(** * Quantum / classical algorithm benchmark suite: a shallow embedding

    The Python sources are embedded function by function.  Python integers
    are [Z] ([//] is [Z.div], [%] is [Z.modulo]: both floor, as in Python),
    Python floats are IEEE binary64 values ([spec_float] with [prec = 53],
    [emax = 1024]), lists are [list], dictionaries with a fixed key set are
    records, and a raised exception is the [Raised] outcome of [py_result].

    The qiskit library is outside the repository: a circuit is the list of
    gate applications the source appends to it, and the Aer backend is a
    variable of the development that maps a circuit and a shot count to a
    measurement histogram.  The two checks of qiskit that the sources can
    trigger while they build a circuit are part of the embedding: indexing
    a register outside its range raises [IndexError], and applying a gate
    to an empty list of qubits raises [CircuitError].  The histories of
    backend jobs and of period-finding calls are kept explicitly, so that
    "without running a simulation" is a statement about the returned
    history. *)

From Stdlib Require Import ZArith List Bool String Ascii Lia Permutation.
From Stdlib Require Import Znumtheory QArith SpecFloat.
From Stdlib Require Import Sorted ListDec OrdersTac DecimalString.
Import ListNotations.

Local Open Scope string_scope.
Local Open Scope list_scope.
Local Open Scope Z_scope.

(** ** Python outcomes *)

Inductive py_exn : Type :=
| ZeroDivisionError
| OverflowError
| ValueError
| IndexError
| CircuitError.

Inductive py_result (A : Type) : Type :=
| Returned (a : A)
| Raised (e : py_exn).

Arguments Returned {A} a.
Arguments Raised {A} e.

Definition bind {A B : Type} (m : py_result A) (k : A -> py_result B)
  : py_result B :=
  match m with
  | Returned a => k a
  | Raised e => Raised e
  end.

Notation "x <- m ;; k" := (bind m (fun x => k))
  (at level 61, m at next level, right associativity).

(** [range(lo, hi)] *)
Definition py_range (lo hi : Z) : list Z :=
  map (fun k => lo + Z.of_nat k) (seq 0 (Z.to_nat (hi - lo))).

(** [len(l)] *)
Definition len {A : Type} (l : list A) : Z := Z.of_nat (List.length l).

(** ** classical/min_max.py *)

Module ClassicalMinMax.

Record result : Type := mk_result {
  data : list Z;
  find_min : bool;
  value : Z;
  index : nat;
  comparisons : Z
}.

Inductive outcome : Type :=
| Error (msg : string)
| Result (r : result).

(** The body of [for i in range(1, len(data))]: [rest] is [data[i:]];
    [better x target] is [data[i] < target] in the minimum branch and
    [data[i] > target] in the maximum branch. *)
Fixpoint scan (better : Z -> Z -> bool) (rest : list Z) (i : nat)
         (target : Z) (target_idx : nat) (comparisons : Z)
  : Z * nat * Z :=
  match rest with
  | [] => (target, target_idx, comparisons)
  | x :: rest' =>
      let comparisons := comparisons + 1 in
      if better x target
      then scan better rest' (S i) x i comparisons
      else scan better rest' (S i) target target_idx comparisons
  end.

Definition classical_min_max (data : list Z) (find_min : bool) : outcome :=
  match data with
  | [] => Error "Empty data list"
  | d0 :: rest =>
      let comparisons := 0 in
      let '(target, target_idx, comparisons) :=
        if find_min
        then scan Z.ltb rest 1%nat d0 0%nat comparisons
        else scan Z.gtb rest 1%nat d0 0%nat comparisons in
      Result {| data := data; find_min := find_min; value := target;
                index := target_idx; comparisons := comparisons |}
  end.

End ClassicalMinMax.

(** ** classical/deutsch_jozsa.py *)

Module ClassicalDeutschJozsa.
(** X9.  The copy loop invents nothing and loses no tag: every element of
    the unstripped output body is an element that [iterall] yields on the
    source, of a group other than 0x0002, and the tag of every top-level
    element of the source outside group 0x0002 is a tag of the output
    body. *)
Theorem copy_invents_and_loses_nothing (dst : string) (dec : bool)
    (ts_in : option string) (ds : FileDataset) (w : World) :
  let out := body (fst (output_dataset dst false dec ts_in ds w)) in
  (forall x, In x out ->
     In x (iterall (body ds)) /\ group (tag_of x) <> 0x0002) /\
  (forall e, In e (body ds) -> group (tag_of e) <> 0x0002 ->
     In (tag_of e) (tags out)).
Proof.
  cbv zeta. rewrite output_body. unfold copy_non_meta. split.
  - intros x Hx. apply copy_from_iterall in Hx as [[] | [Hl Hm]].
    split; [exact Hl |]. unfold not_meta in Hm.
    apply negb_true_iff in Hm. now apply N.eqb_neq.
  - intros e He Hg. apply copy_keeps_tags. right. exists e.
    split; [now apply In_iterall |]. split; [| reflexivity].
    unfold not_meta. apply negb_true_iff. now apply N.eqb_neq.
Qed.

(** ** The row *)

Lemma normalise_one_cases (src dst : string) (sp og : bool) (w : World) :
  (exists e,
      dcmread src true false w = inl e /\
      normalise_one src dst sp og w =
      (inr (row_set "error" e (initial_row src dst)), w)) \/
  (exists ds,
      dcmread src true false w = inr ds /\
      og && negb (looks_like_ge ds) = true /\
      normalise_one src dst sp og w =
      (inr (row_set "status" "SKIP" (initial_row src dst)), w)) \/
  (exists ds dec ds1 fds w1 r w2,
      dcmread src true false w = inr ds /\
      og && negb (looks_like_ge ds) = false /\
      try_decompress ds = inr (dec, ds1) /\
      output_dataset dst sp dec (ts_of ds) ds1 w = (fds, w1) /\
      save_as fds dst w1 = (r, w2) /\
      normalise_one src dst sp og w =
      (inr match r with
           | inl e => row_set "error" e (row_at_line_131 src dst ds dec)
           | inr _ =>
               row_set "status" "OK"
                 (row_set "ts_out"
                    match dcmread dst false true w2 with
                    | inr ds2 => get_str Kw.TransferSyntaxUID "" (file_meta ds2)
                    | inl _ => ""%string
                    end
                    (row_at_line_131 src dst ds dec))
           end, w2)).
Proof.
  destruct (dcmread src true false w) as [e | ds] eqn:Hr.
  - left. exists e. split; [reflexivity |].
    now apply normalise_one_read_failure.
  - right. destruct (og && negb (looks_like_ge ds)) eqn:Hf.
    + left. exists ds. split; [reflexivity |]. split; [exact Hf |].
      now apply normalise_one_skipped with (ds := ds).
    + right. destruct (try_decompress_total ds) as (dec & ds1 & Hd).
      destruct (output_dataset dst sp dec (ts_of ds) ds1 w) as [fds w1] eqn:Ho.
      destruct (save_as fds dst w1) as [r w2] eqn:Hs.
      exists ds, dec, ds1, fds, w1, r, w2.
      repeat (split; [assumption || reflexivity |]).
      now apply normalise_one_processed with (ds1 := ds1) (fds := fds) (w1 := w1).
Qed.
(** One turn of the main thread takes the frame at the head of the queue,
    scores nothing or that frame, and leaves the rest of the queue or
    nothing. *)
Lemma loop_body_pop w :
  let w' := fst (loop_body w) in
  exists tr,
    trace w' = trace w ++ tr
    /\ match audio_queue (self w) with
       | [] => scored tr = [] /\ audio_queue (self w') = []
       | f :: rest =>
           (scored tr = [] \/ scored tr = [RollingAudioRecorder.samples_of f])
           /\ (audio_queue (self w') = rest \/ audio_queue (self w') = [])
       end.
Proof.
  cbv zeta. unfold loop_body.
  destruct (audio_queue (self w)) as [|f rest] eqn:Hq.
  { exists []. cbn. rewrite app_nil_r. auto. }
  set (w0 := with_self (set_audio_queue rest) w).
  assert (H0 : trace w0 = trace w /\ audio_queue (self w0) = rest) by now cbn.
  destruct H0 as [Htr0 Hq0]. clearbody w0.
  destruct (record_chunk_spec f w0) as (recs & Htr1 & Hquiet & _ & _ & Hq1 & _).
  apply Forall_quiet_not_scored, quiet_scored in Hquiet.
  destruct (record_chunk f w0) as [w1 [[]|e]]; cbn [fst snd] in *.
  2: { exists recs. rewrite Htr1, Htr0. split; [reflexivity|]. split; [auto|left; congruence]. }
  unfold RollingAudioRecorder.samples_of.
  destruct (frombuffer f) as [a|e].
  2: { exists recs. cbn [fst]. rewrite Htr1, Htr0. split; [reflexivity|].
       split; [auto|left; congruence]. }
  destruct (model (self w1)) as [m|].
  2: { exists recs. cbn [fst]. rewrite Htr1, Htr0. split; [reflexivity|].
       split; [auto|left; congruence]. }
  destruct (predict m a) as [[p|e] m'].
  - set (w2 := emit [Scored a (Ok p)] _).
    assert (H2 : trace w2 = trace w1 ++ [Scored a (Ok p)]
                 /\ audio_queue (self w2) = audio_queue (self w1)) by now cbn.
    destruct H2 as [Htr2 Hq2]. clearbody w2.
    destruct (check_results_spec p w2) as (tr & Htr & _ & Hns & _).
    pose proof (check_results_rest p w2) as ([Hq3|Hq3] & _);
      exists (recs ++ Scored a (Ok p) :: tr);
      (split; [rewrite Htr, Htr2, Htr1, Htr0, <- !app_assoc; reflexivity|]);
      (split; [right; now rewrite scored_app, Hquiet, scored_cons, (quiet_scored tr)|]);
      [left; congruence|right; exact Hq3].
  - exists (recs ++ [Scored a (Raise e)]). cbn [fst].
    split; [cbn; now rewrite Htr1, Htr0, <- !app_assoc|].
    split; [right; now rewrite scored_app, Hquiet|left; cbn; congruence].
Qed.
Lemma unlike_after_like s reviewId userId now review :
  reviews s !! reviewId = Some review →
  0 ≤ Review.likesCount review →
  hasLiked s reviewId userId = false →
  let s2 := (unlikeTransaction reviewId userId
               (likeTransaction reviewId userId now s).2).2 in
  reviews s2 = reviews s
  ∧ dom (children (likedBy s2) reviewId) = dom (children (likedBy s) reviewId).
Proof.
  intros Hreview Hzero Hliked. cbv zeta.
  rewrite (likeTransaction_writes _ _ _ _ _ Hreview).
  erewrite unlikeTransaction_writes
    by (cbn [reviews set_likedBy set_reviews]; apply lookup_insert_eq).
  cbn [reviews likedBy set_likedBy set_reviews].
  rewrite !children_insert_eq, insert_insert_eq. split.
  - apply insert_id. rewrite Hreview. destruct review. cbn in *.
    unfold Review.with_likesCount. cbn. do 2 f_equal. lia.
  - rewrite delete_insert_eq. f_equal. apply delete_id. now apply hasLiked_false.
Qed.

Lemma hasLiked_after_unlike s reviewId userId :
  is_Some (reviews s !! reviewId) →
  hasLiked (unlikeTransaction reviewId userId s).2 reviewId userId = false.
Proof.
  intros [review Hreview]. rewrite (unlikeTransaction_writes _ _ _ _ Hreview).
  apply hasLiked_false. cbn [likedBy set_likedBy set_reviews].
  rewrite children_insert_eq. apply lookup_delete_eq.
Qed.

### WHAT THE TASK ASKS
Show each line of the material that includes the word "Inductive".

### EXERCISE RESULT
Inductive py_exn : Type :=
Inductive py_result (A : Type) : Type :=
Inductive outcome : Type :=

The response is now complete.